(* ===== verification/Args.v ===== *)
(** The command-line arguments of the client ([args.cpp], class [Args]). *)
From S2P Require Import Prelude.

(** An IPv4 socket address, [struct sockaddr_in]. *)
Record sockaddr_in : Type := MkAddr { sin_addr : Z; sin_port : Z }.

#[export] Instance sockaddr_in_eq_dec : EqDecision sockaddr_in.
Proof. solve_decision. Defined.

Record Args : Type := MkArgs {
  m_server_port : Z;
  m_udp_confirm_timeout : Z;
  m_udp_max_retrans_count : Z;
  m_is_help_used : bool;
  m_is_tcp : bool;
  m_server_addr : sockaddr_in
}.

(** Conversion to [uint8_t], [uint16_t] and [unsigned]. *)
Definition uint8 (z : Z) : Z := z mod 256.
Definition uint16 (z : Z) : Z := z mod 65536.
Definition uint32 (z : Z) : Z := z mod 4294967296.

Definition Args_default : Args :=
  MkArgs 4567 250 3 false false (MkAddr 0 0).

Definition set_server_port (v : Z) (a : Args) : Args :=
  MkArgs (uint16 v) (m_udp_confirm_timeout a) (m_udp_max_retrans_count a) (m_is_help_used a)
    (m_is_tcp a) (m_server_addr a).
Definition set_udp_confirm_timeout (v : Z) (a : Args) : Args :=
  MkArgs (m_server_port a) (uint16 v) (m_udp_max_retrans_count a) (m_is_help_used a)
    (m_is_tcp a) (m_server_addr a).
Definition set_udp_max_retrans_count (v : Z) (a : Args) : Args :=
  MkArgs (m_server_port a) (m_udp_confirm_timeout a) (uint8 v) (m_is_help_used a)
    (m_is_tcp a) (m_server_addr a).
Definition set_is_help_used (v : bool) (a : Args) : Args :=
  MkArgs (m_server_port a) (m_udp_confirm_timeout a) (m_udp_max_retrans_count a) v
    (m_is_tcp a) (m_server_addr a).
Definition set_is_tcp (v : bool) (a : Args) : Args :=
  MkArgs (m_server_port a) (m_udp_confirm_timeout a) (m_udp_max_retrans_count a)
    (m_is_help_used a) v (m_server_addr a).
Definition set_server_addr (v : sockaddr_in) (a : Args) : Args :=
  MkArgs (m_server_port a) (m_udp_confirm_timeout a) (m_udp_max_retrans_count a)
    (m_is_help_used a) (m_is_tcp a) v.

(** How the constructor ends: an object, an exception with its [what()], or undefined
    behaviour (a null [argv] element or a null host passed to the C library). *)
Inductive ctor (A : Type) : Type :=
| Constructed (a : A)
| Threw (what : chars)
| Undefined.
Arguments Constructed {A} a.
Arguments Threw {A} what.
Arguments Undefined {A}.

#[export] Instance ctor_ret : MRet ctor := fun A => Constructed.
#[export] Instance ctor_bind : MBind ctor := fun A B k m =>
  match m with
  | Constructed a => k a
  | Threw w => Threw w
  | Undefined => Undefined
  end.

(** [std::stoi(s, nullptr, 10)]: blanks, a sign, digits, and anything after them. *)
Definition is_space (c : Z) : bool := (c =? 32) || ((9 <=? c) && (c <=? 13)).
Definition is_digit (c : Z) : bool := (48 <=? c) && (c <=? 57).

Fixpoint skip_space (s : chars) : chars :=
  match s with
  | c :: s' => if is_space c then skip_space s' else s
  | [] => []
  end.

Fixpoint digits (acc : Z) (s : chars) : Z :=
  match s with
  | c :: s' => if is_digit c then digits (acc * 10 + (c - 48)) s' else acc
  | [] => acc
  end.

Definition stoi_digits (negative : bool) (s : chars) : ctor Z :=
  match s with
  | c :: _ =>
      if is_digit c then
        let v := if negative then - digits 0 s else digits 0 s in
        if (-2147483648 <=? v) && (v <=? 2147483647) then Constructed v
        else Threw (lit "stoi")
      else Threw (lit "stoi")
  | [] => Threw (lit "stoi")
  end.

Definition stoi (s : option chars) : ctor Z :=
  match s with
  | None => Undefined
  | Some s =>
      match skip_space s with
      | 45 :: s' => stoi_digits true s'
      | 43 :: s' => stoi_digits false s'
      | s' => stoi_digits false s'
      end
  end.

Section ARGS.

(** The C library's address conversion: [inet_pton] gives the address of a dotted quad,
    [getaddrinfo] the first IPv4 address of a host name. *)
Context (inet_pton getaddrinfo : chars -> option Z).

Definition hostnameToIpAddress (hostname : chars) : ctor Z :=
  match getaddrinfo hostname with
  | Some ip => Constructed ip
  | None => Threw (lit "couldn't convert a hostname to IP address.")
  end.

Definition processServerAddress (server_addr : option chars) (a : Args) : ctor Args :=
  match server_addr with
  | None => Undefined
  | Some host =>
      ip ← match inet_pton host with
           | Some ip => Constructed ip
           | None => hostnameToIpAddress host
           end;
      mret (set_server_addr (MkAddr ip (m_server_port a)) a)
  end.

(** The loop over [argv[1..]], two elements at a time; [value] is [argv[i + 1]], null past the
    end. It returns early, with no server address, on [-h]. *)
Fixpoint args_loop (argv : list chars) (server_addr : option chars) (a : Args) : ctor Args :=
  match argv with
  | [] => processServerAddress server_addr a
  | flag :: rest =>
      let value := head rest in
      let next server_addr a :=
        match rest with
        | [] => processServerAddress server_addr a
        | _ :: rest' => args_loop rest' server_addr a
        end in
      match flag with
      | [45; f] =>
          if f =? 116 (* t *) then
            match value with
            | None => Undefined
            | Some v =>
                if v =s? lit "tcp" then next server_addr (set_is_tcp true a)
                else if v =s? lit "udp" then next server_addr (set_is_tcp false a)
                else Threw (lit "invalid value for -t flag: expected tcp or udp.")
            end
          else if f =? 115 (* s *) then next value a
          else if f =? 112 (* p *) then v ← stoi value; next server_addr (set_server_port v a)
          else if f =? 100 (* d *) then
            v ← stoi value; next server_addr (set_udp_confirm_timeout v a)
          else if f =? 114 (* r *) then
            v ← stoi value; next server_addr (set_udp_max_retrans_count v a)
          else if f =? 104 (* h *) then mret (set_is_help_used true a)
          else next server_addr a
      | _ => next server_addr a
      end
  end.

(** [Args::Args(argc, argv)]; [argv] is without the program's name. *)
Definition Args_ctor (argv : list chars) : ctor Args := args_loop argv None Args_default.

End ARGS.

***

#### Instructions for the task:
Set the data above down again in full, exactly as it reads.

#### Answer space:
(* ===== verification/Args.v ===== *)
(** The command-line arguments of the client ([args.cpp], class [Args]). *)
From S2P Require Import Prelude.

(** An IPv4 socket address, [struct sockaddr_in]. *)
Record sockaddr_in : Type := MkAddr { sin_addr : Z; sin_port : Z }.

#[export] Instance sockaddr_in_eq_dec : EqDecision sockaddr_in.
Proof. solve_decision. Defined.

Record Args : Type := MkArgs {
  m_server_port : Z;
  m_udp_confirm_timeout : Z;
  m_udp_max_retrans_count : Z;
  m_is_help_used : bool;
  m_is_tcp : bool;
  m_server_addr : sockaddr_in
}.

(** Conversion to [uint8_t], [uint16_t] and [unsigned]. *)
Definition uint8 (z : Z) : Z := z mod 256.
Definition uint16 (z : Z) : Z := z mod 65536.
Definition uint32 (z : Z) : Z := z mod 4294967296.

Definition Args_default : Args :=
  MkArgs 4567 250 3 false false (MkAddr 0 0).

Definition set_server_port (v : Z) (a : Args) : Args :=
  MkArgs (uint16 v) (m_udp_confirm_timeout a) (m_udp_max_retrans_count a) (m_is_help_used a)
    (m_is_tcp a) (m_server_addr a).
Definition set_udp_confirm_timeout (v : Z) (a : Args) : Args :=
  MkArgs (m_server_port a) (uint16 v) (m_udp_max_retrans_count a) (m_is_help_used a)
    (m_is_tcp a) (m_server_addr a).
Definition set_udp_max_retrans_count (v : Z) (a : Args) : Args :=
  MkArgs (m_server_port a) (m_udp_confirm_timeout a) (uint8 v) (m_is_help_used a)
    (m_is_tcp a) (m_server_addr a).
Definition set_is_help_used (v : bool) (a : Args) : Args :=
  MkArgs (m_server_port a) (m_udp_confirm_timeout a) (m_udp_max_retrans_count a) v
    (m_is_tcp a) (m_server_addr a).
Definition set_is_tcp (v : bool) (a : Args) : Args :=
  MkArgs (m_server_port a) (m_udp_confirm_timeout a) (m_udp_max_retrans_count a)
    (m_is_help_used a) v (m_server_addr a).
Definition set_server_addr (v : sockaddr_in) (a : Args) : Args :=
  MkArgs (m_server_port a) (m_udp_confirm_timeout a) (m_udp_max_retrans_count a)
    (m_is_help_used a) (m_is_tcp a) v.

(** How the constructor ends: an object, an exception with its [what()], or undefined
    behaviour (a null [argv] element or a null host passed to the C library). *)
Inductive ctor (A : Type) : Type :=
| Constructed (a : A)
| Threw (what : chars)
| Undefined.
Arguments Constructed {A} a.
Arguments Threw {A} what.
Arguments Undefined {A}.

#[export] Instance ctor_ret : MRet ctor := fun A => Constructed.
#[export] Instance ctor_bind : MBind ctor := fun A B k m =>
  match m with
  | Constructed a => k a
  | Threw w => Threw w
  | Undefined => Undefined
  end.

(** [std::stoi(s, nullptr, 10)]: blanks, a sign, digits, and anything after them. *)
Definition is_space (c : Z) : bool := (c =? 32) || ((9 <=? c) && (c <=? 13)).
Definition is_digit (c : Z) : bool := (48 <=? c) && (c <=? 57).

Fixpoint skip_space (s : chars) : chars :=
  match s with
  | c :: s' => if is_space c then skip_space s' else s
  | [] => []
  end.

Fixpoint digits (acc : Z) (s : chars) : Z :=
  match s with
  | c :: s' => if is_digit c then digits (acc * 10 + (c - 48)) s' else acc
  | [] => acc
  end.

Definition stoi_digits (negative : bool) (s : chars) : ctor Z :=
  match s with
  | c :: _ =>
      if is_digit c then
        let v := if negative then - digits 0 s else digits 0 s in
        if (-2147483648 <=? v) && (v <=? 2147483647) then Constructed v
        else Threw (lit "stoi")
      else Threw (lit "stoi")
  | [] => Threw (lit "stoi")
  end.

Definition stoi (s : option chars) : ctor Z :=
  match s with
  | None => Undefined
  | Some s =>
      match skip_space s with
      | 45 :: s' => stoi_digits true s'
      | 43 :: s' => stoi_digits false s'
      | s' => stoi_digits false s'
      end
  end.

Section ARGS.

(** The C library's address conversion: [inet_pton] gives the address of a dotted quad,
    [getaddrinfo] the first IPv4 address of a host name. *)
Context (inet_pton getaddrinfo : chars -> option Z).

Definition hostnameToIpAddress (hostname : chars) : ctor Z :=
  match getaddrinfo hostname with
  | Some ip => Constructed ip
  | None => Threw (lit "couldn't convert a hostname to IP address.")
  end.

Definition processServerAddress (server_addr : option chars) (a : Args) : ctor Args :=
  match server_addr with
  | None => Undefined
  | Some host =>
      ip ← match inet_pton host with
           | Some ip => Constructed ip
           | None => hostnameToIpAddress host
           end;
      mret (set_server_addr (MkAddr ip (m_server_port a)) a)
  end.

(** The loop over [argv[1..]], two elements at a time; [value] is [argv[i + 1]], null past the
    end. It returns early, with no server address, on [-h]. *)
Fixpoint args_loop (argv : list chars) (server_addr : option chars) (a : Args) : ctor Args :=
  match argv with
  | [] => processServerAddress server_addr a
  | flag :: rest =>
      let value := head rest in
      let next server_addr a :=
        match rest with
        | [] => processServerAddress server_addr a
        | _ :: rest' => args_loop rest' server_addr a
        end in
      match flag with
      | [45; f] =>
          if f =? 116 (* t *) then
            match value with
            | None => Undefined
            | Some v =>
                if v =s? lit "tcp" then next server_addr (set_is_tcp true a)
                else if v =s? lit "udp" then next server_addr (set_is_tcp false a)
                else Threw (lit "invalid value for -t flag: expected tcp or udp.")
            end
          else if f =? 115 (* s *) then next value a
          else if f =? 112 (* p *) then v ← stoi value; next server_addr (set_server_port v a)
          else if f =? 100 (* d *) then
            v ← stoi value; next server_addr (set_udp_confirm_timeout v a)
          else if f =? 114 (* r *) then
            v ← stoi value; next server_addr (set_udp_max_retrans_count v a)
          else if f =? 104 (* h *) then mret (set_is_help_used true a)
          else next server_addr a
      | _ => next server_addr a
      end
  end.

(** [Args::Args(argc, argv)]; [argv] is without the program's name. *)
Definition Args_ctor (argv : list chars) : ctor Args := args_loop argv None Args_default.

End ARGS.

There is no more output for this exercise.